Records from a collection:
+ + + + +

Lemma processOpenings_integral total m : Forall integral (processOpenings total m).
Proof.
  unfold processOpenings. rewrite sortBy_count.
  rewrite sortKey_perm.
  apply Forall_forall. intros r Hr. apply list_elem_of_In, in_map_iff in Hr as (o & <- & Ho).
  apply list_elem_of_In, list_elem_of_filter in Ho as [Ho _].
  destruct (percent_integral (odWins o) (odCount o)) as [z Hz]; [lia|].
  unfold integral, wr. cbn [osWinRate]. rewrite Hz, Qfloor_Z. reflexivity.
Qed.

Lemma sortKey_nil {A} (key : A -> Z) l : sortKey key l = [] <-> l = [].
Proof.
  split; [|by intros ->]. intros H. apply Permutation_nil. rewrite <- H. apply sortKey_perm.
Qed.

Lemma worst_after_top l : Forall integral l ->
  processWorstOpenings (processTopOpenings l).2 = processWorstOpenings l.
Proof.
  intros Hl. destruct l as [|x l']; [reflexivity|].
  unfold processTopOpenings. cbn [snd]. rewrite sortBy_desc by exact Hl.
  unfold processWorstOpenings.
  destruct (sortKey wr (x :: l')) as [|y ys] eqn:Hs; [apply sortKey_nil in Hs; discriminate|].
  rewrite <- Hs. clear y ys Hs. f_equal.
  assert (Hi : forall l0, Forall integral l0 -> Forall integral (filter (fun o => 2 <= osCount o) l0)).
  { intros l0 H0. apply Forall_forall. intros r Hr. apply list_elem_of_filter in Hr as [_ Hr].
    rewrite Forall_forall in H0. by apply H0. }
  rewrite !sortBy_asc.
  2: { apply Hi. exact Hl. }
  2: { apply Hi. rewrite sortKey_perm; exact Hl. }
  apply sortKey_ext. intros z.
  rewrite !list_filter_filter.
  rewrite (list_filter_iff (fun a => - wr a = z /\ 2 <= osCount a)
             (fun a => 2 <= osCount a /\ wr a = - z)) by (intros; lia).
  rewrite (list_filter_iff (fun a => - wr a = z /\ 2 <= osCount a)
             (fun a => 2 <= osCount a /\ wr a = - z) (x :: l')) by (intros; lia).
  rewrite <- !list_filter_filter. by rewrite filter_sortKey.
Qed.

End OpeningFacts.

+ + + + +

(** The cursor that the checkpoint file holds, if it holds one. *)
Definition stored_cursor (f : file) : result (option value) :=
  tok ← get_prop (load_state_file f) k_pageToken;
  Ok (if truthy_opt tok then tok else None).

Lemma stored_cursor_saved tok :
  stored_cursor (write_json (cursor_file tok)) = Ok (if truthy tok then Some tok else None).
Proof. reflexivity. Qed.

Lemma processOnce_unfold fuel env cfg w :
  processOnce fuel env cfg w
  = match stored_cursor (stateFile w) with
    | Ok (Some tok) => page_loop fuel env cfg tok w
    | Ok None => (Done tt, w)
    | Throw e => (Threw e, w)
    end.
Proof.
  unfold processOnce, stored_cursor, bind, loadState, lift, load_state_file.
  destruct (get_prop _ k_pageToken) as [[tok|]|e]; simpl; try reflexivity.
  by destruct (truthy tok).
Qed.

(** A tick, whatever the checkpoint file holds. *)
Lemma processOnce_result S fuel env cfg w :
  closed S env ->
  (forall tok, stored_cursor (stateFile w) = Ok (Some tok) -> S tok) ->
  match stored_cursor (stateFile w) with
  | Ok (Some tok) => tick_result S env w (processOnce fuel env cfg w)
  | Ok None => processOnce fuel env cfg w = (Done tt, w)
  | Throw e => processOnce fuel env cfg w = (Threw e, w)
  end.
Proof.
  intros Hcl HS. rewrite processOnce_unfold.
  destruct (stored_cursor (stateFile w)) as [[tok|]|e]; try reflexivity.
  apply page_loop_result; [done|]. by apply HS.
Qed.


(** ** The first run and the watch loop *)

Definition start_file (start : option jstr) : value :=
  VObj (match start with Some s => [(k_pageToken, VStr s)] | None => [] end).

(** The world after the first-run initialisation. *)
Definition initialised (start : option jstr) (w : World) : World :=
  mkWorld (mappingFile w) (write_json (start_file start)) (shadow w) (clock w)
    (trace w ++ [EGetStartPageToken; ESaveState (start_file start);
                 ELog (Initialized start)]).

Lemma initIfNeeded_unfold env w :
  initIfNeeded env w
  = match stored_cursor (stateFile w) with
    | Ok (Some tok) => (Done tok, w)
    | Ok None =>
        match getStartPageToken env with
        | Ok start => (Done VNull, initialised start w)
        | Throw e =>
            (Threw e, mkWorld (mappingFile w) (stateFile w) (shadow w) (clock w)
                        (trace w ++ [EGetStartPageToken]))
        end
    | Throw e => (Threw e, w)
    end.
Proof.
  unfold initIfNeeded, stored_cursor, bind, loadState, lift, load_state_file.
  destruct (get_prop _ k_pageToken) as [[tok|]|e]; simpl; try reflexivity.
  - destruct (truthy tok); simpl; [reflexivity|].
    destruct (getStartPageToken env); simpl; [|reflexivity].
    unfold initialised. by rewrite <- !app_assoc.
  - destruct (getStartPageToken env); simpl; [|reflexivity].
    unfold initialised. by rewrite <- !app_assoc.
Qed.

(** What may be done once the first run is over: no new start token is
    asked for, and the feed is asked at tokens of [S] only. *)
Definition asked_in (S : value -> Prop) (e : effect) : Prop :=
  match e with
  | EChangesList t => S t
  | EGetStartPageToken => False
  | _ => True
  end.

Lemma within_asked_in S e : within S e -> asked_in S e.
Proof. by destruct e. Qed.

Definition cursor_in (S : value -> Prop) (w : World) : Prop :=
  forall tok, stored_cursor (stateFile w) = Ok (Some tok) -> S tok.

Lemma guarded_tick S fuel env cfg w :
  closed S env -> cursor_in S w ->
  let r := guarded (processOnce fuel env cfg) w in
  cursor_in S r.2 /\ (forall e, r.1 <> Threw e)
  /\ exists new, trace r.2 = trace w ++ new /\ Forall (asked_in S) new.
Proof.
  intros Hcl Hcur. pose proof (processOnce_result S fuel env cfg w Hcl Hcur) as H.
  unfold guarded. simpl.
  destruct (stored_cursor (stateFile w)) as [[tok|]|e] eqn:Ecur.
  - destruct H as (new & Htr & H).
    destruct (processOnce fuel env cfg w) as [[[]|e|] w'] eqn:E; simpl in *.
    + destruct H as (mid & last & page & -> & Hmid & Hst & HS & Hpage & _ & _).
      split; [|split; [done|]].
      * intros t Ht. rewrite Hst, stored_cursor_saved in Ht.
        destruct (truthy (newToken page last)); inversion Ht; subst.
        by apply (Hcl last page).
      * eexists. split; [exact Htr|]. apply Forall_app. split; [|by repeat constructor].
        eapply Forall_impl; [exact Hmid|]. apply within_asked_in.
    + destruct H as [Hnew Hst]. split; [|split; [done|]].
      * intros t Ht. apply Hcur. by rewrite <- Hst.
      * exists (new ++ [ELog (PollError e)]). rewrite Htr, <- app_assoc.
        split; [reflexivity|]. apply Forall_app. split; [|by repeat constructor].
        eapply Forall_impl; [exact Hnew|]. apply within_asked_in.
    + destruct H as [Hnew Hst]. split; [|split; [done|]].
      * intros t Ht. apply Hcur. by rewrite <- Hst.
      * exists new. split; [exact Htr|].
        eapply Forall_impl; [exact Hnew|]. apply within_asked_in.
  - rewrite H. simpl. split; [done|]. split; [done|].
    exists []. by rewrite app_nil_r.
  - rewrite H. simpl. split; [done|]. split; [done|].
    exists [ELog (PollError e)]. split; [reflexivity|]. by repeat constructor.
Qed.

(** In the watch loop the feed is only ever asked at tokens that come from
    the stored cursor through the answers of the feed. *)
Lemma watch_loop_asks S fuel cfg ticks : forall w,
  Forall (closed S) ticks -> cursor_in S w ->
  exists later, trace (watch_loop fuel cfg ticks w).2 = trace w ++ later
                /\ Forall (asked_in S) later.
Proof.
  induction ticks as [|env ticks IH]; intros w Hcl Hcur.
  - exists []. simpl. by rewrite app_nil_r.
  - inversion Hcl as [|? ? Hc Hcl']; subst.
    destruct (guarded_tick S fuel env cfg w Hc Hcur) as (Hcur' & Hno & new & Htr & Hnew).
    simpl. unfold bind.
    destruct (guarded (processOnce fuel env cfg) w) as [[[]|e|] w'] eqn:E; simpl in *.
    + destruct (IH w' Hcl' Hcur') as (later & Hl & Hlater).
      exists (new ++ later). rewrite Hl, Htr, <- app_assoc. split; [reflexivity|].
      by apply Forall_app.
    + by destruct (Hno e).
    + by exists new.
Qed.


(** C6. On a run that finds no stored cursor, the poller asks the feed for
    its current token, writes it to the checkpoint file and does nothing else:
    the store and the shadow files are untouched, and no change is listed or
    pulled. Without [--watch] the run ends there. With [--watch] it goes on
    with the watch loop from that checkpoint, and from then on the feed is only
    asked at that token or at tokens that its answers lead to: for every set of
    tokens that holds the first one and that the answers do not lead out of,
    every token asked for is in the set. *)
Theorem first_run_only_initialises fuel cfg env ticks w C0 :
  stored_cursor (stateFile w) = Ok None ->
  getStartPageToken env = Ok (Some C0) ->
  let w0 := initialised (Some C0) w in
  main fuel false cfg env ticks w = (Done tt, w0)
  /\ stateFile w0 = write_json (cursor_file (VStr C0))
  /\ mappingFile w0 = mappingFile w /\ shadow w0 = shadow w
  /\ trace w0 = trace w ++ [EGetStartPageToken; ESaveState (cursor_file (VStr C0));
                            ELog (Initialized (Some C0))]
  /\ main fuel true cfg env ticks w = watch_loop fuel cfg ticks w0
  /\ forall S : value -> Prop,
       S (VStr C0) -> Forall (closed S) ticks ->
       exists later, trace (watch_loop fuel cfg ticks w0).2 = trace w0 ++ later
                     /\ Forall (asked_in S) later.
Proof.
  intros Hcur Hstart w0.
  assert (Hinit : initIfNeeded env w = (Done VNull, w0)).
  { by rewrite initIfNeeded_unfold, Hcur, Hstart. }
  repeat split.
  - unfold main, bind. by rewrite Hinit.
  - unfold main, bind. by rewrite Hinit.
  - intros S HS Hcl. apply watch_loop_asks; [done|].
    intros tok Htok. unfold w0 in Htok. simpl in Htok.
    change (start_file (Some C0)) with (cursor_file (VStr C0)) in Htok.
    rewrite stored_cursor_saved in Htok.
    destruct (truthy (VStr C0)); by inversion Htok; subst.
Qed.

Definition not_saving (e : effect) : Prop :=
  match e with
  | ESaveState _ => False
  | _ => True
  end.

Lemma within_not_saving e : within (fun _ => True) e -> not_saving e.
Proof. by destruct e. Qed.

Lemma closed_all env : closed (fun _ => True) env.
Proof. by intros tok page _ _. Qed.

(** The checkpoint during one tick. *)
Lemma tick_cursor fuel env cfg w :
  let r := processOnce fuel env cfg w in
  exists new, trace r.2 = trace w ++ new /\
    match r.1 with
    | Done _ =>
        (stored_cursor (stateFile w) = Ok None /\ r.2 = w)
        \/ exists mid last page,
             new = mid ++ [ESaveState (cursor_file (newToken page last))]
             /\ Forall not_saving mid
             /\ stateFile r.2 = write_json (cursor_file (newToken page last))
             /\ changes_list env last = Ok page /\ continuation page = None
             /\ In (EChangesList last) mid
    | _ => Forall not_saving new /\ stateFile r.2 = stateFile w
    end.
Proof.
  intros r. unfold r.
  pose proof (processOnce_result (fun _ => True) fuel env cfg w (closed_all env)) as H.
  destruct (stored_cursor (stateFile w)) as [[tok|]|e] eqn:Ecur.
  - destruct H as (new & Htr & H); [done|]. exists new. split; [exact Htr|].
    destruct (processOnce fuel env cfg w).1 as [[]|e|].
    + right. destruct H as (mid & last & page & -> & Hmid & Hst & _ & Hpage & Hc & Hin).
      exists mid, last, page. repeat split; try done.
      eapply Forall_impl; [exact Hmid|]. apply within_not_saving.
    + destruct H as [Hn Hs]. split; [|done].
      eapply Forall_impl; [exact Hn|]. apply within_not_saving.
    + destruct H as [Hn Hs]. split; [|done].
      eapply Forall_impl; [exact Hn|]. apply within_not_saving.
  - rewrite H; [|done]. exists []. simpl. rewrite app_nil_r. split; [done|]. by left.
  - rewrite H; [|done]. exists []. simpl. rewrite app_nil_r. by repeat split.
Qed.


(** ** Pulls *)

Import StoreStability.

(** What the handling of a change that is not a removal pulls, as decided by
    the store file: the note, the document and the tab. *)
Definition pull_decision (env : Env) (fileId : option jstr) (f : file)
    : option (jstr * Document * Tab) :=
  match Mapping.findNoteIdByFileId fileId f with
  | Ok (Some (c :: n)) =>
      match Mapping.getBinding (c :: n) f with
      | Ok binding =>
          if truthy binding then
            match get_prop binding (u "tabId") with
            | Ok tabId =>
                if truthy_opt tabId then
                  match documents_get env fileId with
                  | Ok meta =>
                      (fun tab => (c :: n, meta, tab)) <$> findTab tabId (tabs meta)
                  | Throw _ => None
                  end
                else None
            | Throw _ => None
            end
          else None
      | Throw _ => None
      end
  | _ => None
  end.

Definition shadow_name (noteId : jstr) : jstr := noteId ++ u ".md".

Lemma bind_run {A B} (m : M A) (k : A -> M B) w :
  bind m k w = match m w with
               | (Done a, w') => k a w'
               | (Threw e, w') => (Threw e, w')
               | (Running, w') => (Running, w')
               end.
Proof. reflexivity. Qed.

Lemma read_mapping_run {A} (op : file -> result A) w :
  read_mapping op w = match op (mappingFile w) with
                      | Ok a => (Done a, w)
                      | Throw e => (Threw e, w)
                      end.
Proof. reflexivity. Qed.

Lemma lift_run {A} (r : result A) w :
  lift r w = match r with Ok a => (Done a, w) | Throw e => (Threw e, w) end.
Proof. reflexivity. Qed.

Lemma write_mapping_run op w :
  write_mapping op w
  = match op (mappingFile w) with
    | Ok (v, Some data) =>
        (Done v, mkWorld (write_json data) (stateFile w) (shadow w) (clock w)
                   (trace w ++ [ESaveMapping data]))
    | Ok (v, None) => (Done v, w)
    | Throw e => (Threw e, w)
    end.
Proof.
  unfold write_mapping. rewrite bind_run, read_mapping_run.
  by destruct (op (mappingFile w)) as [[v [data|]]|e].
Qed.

+ + + + +

- **EXERCISE BRIEF**: From the entries above, collect every line with the string "VStr" in it.

- **WRITTEN ANSWER**:
  VObj (match start with Some s => [(k_pageToken, VStr s)] | None => [] end).
  /\ stateFile w0 = write_json (cursor_file (VStr C0))
  /\ trace w0 = trace w ++ [EGetStartPageToken; ESaveState (cursor_file (VStr C0));
       S (VStr C0) -> Forall (closed S) ticks ->
    change (start_file (Some C0)) with (cursor_file (VStr C0)) in Htok.
    destruct (truthy (VStr C0)); by inversion Htok; subst.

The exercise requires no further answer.